On Nov. 12-14, the Pontifical Academy of Sciences will convene a group of nearly 50 scientists and thinkers at the Vatican’s Casa Pio IV for the Academy’s 2018 plenary session. Titled “Transformative Roles of Science in Society: From Emerging Basic Science toward Solutions for People’s Wellbeing,” the conference will feature presenters and working groups that identify emerging scientific insights and connect them with visions for engaging the public and addressing humanity’s problems. They will also have an audience with Pope Francis, who in 2016 urged scientists to use their disciplines’ traditions of apolitical and non-ideological inquiry to make a cultural model for confronting ecological crises and climate change. At the end of the conference, the Academy will award its biennial Pius XI medal for a promising scientist under the age of 45.

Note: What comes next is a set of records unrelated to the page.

(* ===== verification/CompletionQueue.v ===== *)
(** * The completion queue (gh/completion_queue.hpp, gh/detail/base_completion_queue.hpp and .cpp,
      gh/detail/default_grpc_interceptor.hpp, gh/detail/stream_async_ops.hpp,
      gh/detail/async_rpc_op.hpp, gh/detail/deadline_timer.hpp, gh/detail/base_async_op.hpp)

    A client object starts asynchronous operations on the queue and gives each one a callback; the
    thread in [run] takes the completions gRPC reports and calls them back. A callback
    is a closure in the sources; here it is a value of a type [K] of the client that says
    which lambda it is and what it captured, and [Client] (below) says what calling it does.
    The world of a thread is the state of one client object and the queue. The
    addresses of operations, their gRPC tags, come from a counter that starts
    at 1: an operation never has the null address, and the queue holds a reference to each
    registered operation, so that its address is not given to another one. *)

From S2P Require Import Prelude Runtime Etcd.
Open Scope Z_scope.
Open Scope gh_scope.

(** ** Data *)

(** The lambdas of the overloads with [use_future], with what they capture besides the promise. *)
Inductive adapter :=
  | adapt_rpc (location : string)
  | adapt_create_stream (name : string)
  | adapt_writes_done
  | adapt_finish.

Inductive callback (K : Type) :=
  | functor (k : K)
  | set_future (p : Z) (a : adapter).
Arguments functor {K} k.
Arguments set_future {K} p a.

(** [base_async_op] and the classes derived from it. *)
Record async_op (K : Type) := AsyncOp {
  op_name : string;
  op_callback : callback K;
  op_request : request
}.
Arguments AsyncOp {K} op_name op_callback op_request.
Arguments op_name {K} a.
Arguments op_callback {K} a.
Arguments op_request {K} a.

(** The methods of [mocked_grpc_interceptor::mocked]. *)
Inductive mocked_method :=
  | m_make_deadline_timer
  | m_async_rpc
  | m_async_create_rdwr_stream
  | m_async_write
  | m_async_read
  | m_async_writes_done
  | m_async_finish
  | m_try_cancel.

(** The calls made to the gRPC library, or to a mock. *)
Inductive grpc_call :=
  | alarm_start (deadline tag : Z)
  | stub_unary (r : request)
  | reader_finish (tag : Z)
  | stub_stream (s : service) (tag : Z)
  | stream_write (r : request) (tag : Z)
  | stream_read (tag : Z)
  | stream_writes_done (tag : Z)
  | stream_finish (tag : Z)
  | context_try_cancel
  | alarm_cancel (tag : Z)
  | mocked_call (method : mocked_method) (tag : Z).

(** [trace] has the latest call first; [now] is what [system_clock::now()] returns. *)
Record completion_queue (K : Type) := Queue {
  pending_ops : gmap Z (async_op K);
  next_op : Z;
  promises : gmap Z (promise response);
  next_promise : Z;
  trace : list grpc_call;
  shutdown_ : bool;
  now : Z
}.
Arguments Queue {K} _ _ _ _ _ _ _.
Arguments pending_ops {K} c.
Arguments next_op {K} c.
Arguments promises {K} c.
Arguments next_promise {K} c.
Arguments trace {K} c.
Arguments shutdown_ {K} c.
Arguments now {K} c.

Definition new_queue {K} : completion_queue K := Queue ∅ 1 ∅ 1 [] false 0.

Definition set_pending_ops {K} (m : gmap Z (async_op K)) (q : completion_queue K) :=
  Queue m (next_op q) (promises q) (next_promise q) (trace q) (shutdown_ q) (now q).
Definition set_promises {K} (m : gmap Z (promise response)) (q : completion_queue K) :=
  Queue (pending_ops q) (next_op q) m (next_promise q) (trace q) (shutdown_ q) (now q).

Record world (S K : Type) := World { self : S; queue : completion_queue K }.
Arguments World {S K} self queue.
Arguments self {S K} w.
Arguments queue {S K} w.

(** ** The interceptors *)

(** [grpc_interceptor_type], the parameter of the queue: how it hands an operation over (the calls it makes, and how
    it returns), how it cancels what is pending on a stream, and what a timer it was given has to cancel. *)
Class Interceptor := {
  intercept (name : string) (r : request) (tag : Z) : list grpc_call * outcome unit;
  try_cancel_calls : list grpc_call;
  alarm_cancel_calls (tag : Z) : list grpc_call
}.

(** What the interceptor does to hand an operation to gRPC. *)
Definition default_grpc_interceptor (r : request) (tag : Z) : list grpc_call :=
  match r with
  | rq_timer deadline => [alarm_start deadline tag]
  | rq_range _ | rq_txn _ | rq_lease_grant _ _ | rq_lease_revoke _ | rq_member_list _ =>
      [stub_unary r; reader_finish tag]
  | rq_create_stream s => [stub_stream s tag]
  | rq_write_watch _ | rq_write_keep_alive _ => [stream_write r tag]
  | rq_read => [stream_read tag]
  | rq_writes_done => [stream_writes_done tag]
  | rq_finish => [stream_finish tag]
  end.
#[export] Instance grpc_library : Interceptor := {|
  intercept _ r tag := (default_grpc_interceptor r tag, Ok tt);
  try_cancel_calls := [context_try_cancel];
  alarm_cancel_calls tag := [alarm_cancel tag]
|}.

The presenters will include several scientists with connections to the John Templeton Foundation — including two recipients of the Templeton Prize and other scholars who have received Foundation grants in support of their work.
Steven Benner, who received a $5.3 million grant from the John Templeton Foundation to unravel paradoxes concerning the chemical conditions necessary for the emergence of life, will present on ways that science can tackle origin-of-life questions not easily addressed by traditional methods. Templeton-funded research overseen by Benner has already made progress on several long-standing questions about how life could have begun in the particular atmospheric and geologic conditions of early earth.
Several other scholars previously involved in Templeton-supported work will also be presenting at the conference. MIT astrophysicist Sara Seager will talk about the implications of the accelerating discovery of planets outside our solar system, while Chilean biochemist Rafael Vicuña will analyze the potential societal impacts of the CRISPR-Cas gene editing technique. Antje Jackelen, the Lutheran archbishop of Uppsala, Sweden, and Guy Consolmagno, SJ, the director of the Vatican Observatory, will also participate in sessions.
Martin Rees, a British astrophysicist and former president of the Royal Society who won the Templeton Prize in 2011 for his work in cosmology, will chair two conference sessions on physics and astronomy and will offer closing commemorations for two departed members of the Pontifical Academy of Sciences — astronomer Vera Rubin and theoretical physicist Stephen Hawking (who received the Pius XI medal in 1975).
Another Templeton Prize-winner, cosmologist John Barrow, who received the award in 2006, will participate in one of Rees’s panels, offering “frontier insights” from current work in cosmology.
“For decades the Pontifical Academy of Sciences has recognized the importance of using basic research to address the kind of big questions that Sir John Templeton thought were crucial to human development and flourishing,” says Chris Levenick, the John Templeton Foundation’s director of public engagement. “We’re thrilled to see people that the Foundation has supported making real contributions at events like the coming plenary session at the Vatican. For basic science to live up to its transformative potential, it’s crucial to have gatherings like this.”